* More background from this committee hearing is here if you need it. Capitol News Illinois…
Illinois Comptroller Susana Mendoza said she is hopeful outdoor events can return as early as this summer with large indoor events such as conventions and trade shows beginning in the fall.
Speaking during a Senate Tourism and Hospitality Committee hearing, Mendoza said that the return to holding events would be gradual and based on a number of factors, including COVID-19 transmission and vaccination rates. […]
Some business leaders told the committee that they have been set back by the state’s current cap of 50 people for event gatherings under Phase 4 of the Restore Illinois guidelines. Phase 5 of the reopening plan would allow for a return of large-scale events with the necessary safety precautions, pending the widespread availability of a COVID-19 vaccine or treatment.

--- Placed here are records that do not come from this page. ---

Lemma C10_unlocatable_element_is_skipped_witness :
  let text := py "<a>x</a>" in
  let el := {| tag := py "a"; text := Some (py "x"); tail := None;
               children := []; sourceline := None |} in
  apply_attr_surgical text [el; leaf "a" 1] (py "k") (Some (py "v")) true
  = apply_attr_surgical text [leaf "a" 1] (py "k") (Some (py "v")) true
  ∧ apply_text_surgical text [el; leaf "a" 1] (py "v")
    = apply_text_surgical text [leaf "a" 1] (py "v").
Proof.
  intros text el.
  assert (unlocatable text el) as H by (left; reflexivity).
  pose proof (C10_unlocatable_element_is_skipped text el H) as (Ha & Ht & _).
  split.
  - exact (proj2 (Ha (py "k") (Some (py "v")) true) [] [leaf "a" 1]).
  - exact (proj2 (Ht eq_refl (py "v")) [] [leaf "a" 1]).
Defined.

(** C10 as stated fails in set-text: an element with a child element and no
    known source line is not skipped, the call raises. *)
Lemma C10_unknown_line_with_children_raises :
  let el := {| tag := py "a"; text := None; tail := None;
               children := [1]; sourceline := None |} in
  unlocatable (py "<a><b/></a>") el
  ∧ apply_text_surgical (py "<a><b/></a>") [el] (py "v")
    = fail "set-text only supports elements without child elements in surgical mode".
Proof. split; [left; reflexivity | vm_compute; reflexivity]. Qed.

(** *** set-text without a closing tag *)



(** *** Applying the edits *)











Lemma scan_tag_bounds q i rest j :
  scan_tag q i rest = Some j → i ≤ j < i + length rest.
Proof.
  revert q i.
  induction rest as [|ch rest IH]; intros q i; simpl; [done |].
  repeat case_match; try (intros [= <-]; lia);
    intros ?%IH; lia.
Qed.

Lemma find_start_tag_span_bounds text line_start tg start end_ :
  find_start_tag_span text line_start tg = Some (start, end_) →
  start ≤ end_ < length text.
Proof.
  unfold find_start_tag_span.
  destruct (match find _ _ _ with Some _ => _ | None => _ end) as [st|];
    simpl; [| done].
  destruct (scan_tag None st (drop st text)) as [i|] eqn:Hscan; simpl; [| done].
  intros [= <- <-]. apply scan_tag_bounds in Hscan.
  rewrite length_drop in Hscan. lia.
Qed.
Definition step (w : World) (e : Event) : World :=
  match e with
  | Change value =>
      {| gate := {| authenticated := authenticated (gate w);
                    password := value;
                    error := error (gate w) |};
         sessionStorage := sessionStorage w;
         timers := timers w |}
  | Submit => handleSubmit w
  | Timeout =>
      match timers w with
      | O => w
      | S n =>
          {| gate := {| authenticated := authenticated (gate w);
                        password := password (gate w);
                        error := false |};
             sessionStorage := sessionStorage w;
             timers := n |}
      end
  end.

Definition run (w : World) (events : list Event) : World :=
  fold_left step events w.

Definition render (w : World) : View :=
  if authenticated (gate w) then Children else Form (error (gate w)).

End Gate.

End PasswordGate.

(** The byte two lower-case hexadecimal digits spell, and the text after
    them. *)
Definition unhex1 (s : string) : option (ascii * string) :=
  match s with
  | String h (String l r) =>
      match hexValue h, hexValue l with
      | Some a, Some b => Some (ascii_of_N (16 * a + b), r)
      | _, _ => None
      end
  | _ => None
  end.

(** ** Sample inputs for the transcript and the gate *)

Module Sample.

(** A clock that renders every date the same way. *)
Definition isoClock : Z -> string := fun _ => "2026-02-01T09:30:15.000Z".
Definition localClock : Z -> string := fun _ => "09:30:15".

Definition hello : ConversationEntry :=
  {| role := user; text := "hello"; time := 1770000000000 |}.

(** The 32 bytes [PASS_HASH] spells, and a digest that returns them for the
    text [open sesame] only. *)
Definition passBytes : list ascii :=
  ascii_of_N <$> [182; 185; 251; 220; 183; 153; 40; 179; 128; 140; 201; 50; 251; 190; 224; 164; 171; 232; 206; 176; 71; 15; 165; 62; 105; 233; 174; 242; 195; 163; 24; 144]%N.

Definition toyDigest : string -> list ascii :=
  fun message => if String.eqb message "open sesame" then passBytes else [].

End Sample.

(** * Properties *)

Local Set Warnings "-clear-no-such-hyp".

(** ** [trim] and white space *)

Module JsStringFacts.
Import JsString.

Lemma trimStart_blank_sound (n : nat) (s : string) :
  String.length s <= n -> trimStart s = EmptyString -> WhitespaceOnly s.
Proof.
  revert s. induction n as [|n IH]; intros s Hlen Hs.
  - destruct s; [constructor | simpl in Hlen; lia].
  - destruct s as [|c1 r1]; [constructor|].
    simpl in Hlen. cbn [trimStart] in Hs.
    destruct (ws1 c1) eqn:H1.
    { apply ws_one; [done | apply IH; [lia | done]]. }
    destruct r1 as [|c2 r2]; [done|].
    simpl in Hlen.
    destruct (ws2 c1 c2) eqn:H2.
    { apply ws_two; [done | apply IH; [lia | done]]. }
    destruct r2 as [|c3 r3]; [done|].
    simpl in Hlen.
    destruct (ws3 c1 c2 c3) eqn:H3; [|done].
    apply ws_three; [done | apply IH; [lia | done]].
Qed.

As a result of the federal government moving up projections that a vaccine could be available to the entire population by the end of May, business leaders asked the committee for a “ramp” approach to reopening under Phase 5 to allow events to resume in some capacity as soon as possible.
* Center Square…
State Sen. Suzy Glowiack Hilton, D-Western Springs, said the difference of Phase 4 with a cap of 50 people and Phase 5 with no restrictions is too great.
“It’s all or small and we need an in-between piece to kind of ramp us up and plan and give us some predictability for the folks who really need it because we’ve got to get our people back to work,” Glowiack Hilston said. […]
State Sen. Sara Feigenholtz, D-Chicago, said meetings expected in about 10 days aren’t going to cut it compared to other states.
“That is the same week that Connecticut, Nevada and New York are actually already going to be implementing their 100-150 capacity, but we’re still in these internal conversations,” Feigenholtz said.
150 people ain’t gonna help the convention industry much.
And while Texas is fully reopening soon and abandoning its mask mandate, it has a 10 percent positivity rate, which is five times higher than Illinois’ rate. Texas’ daily new case rate is 25 per 100,000. Illinois’ rate is 14.2. But no prominent Democrat in this state is arguing for such a drastic move.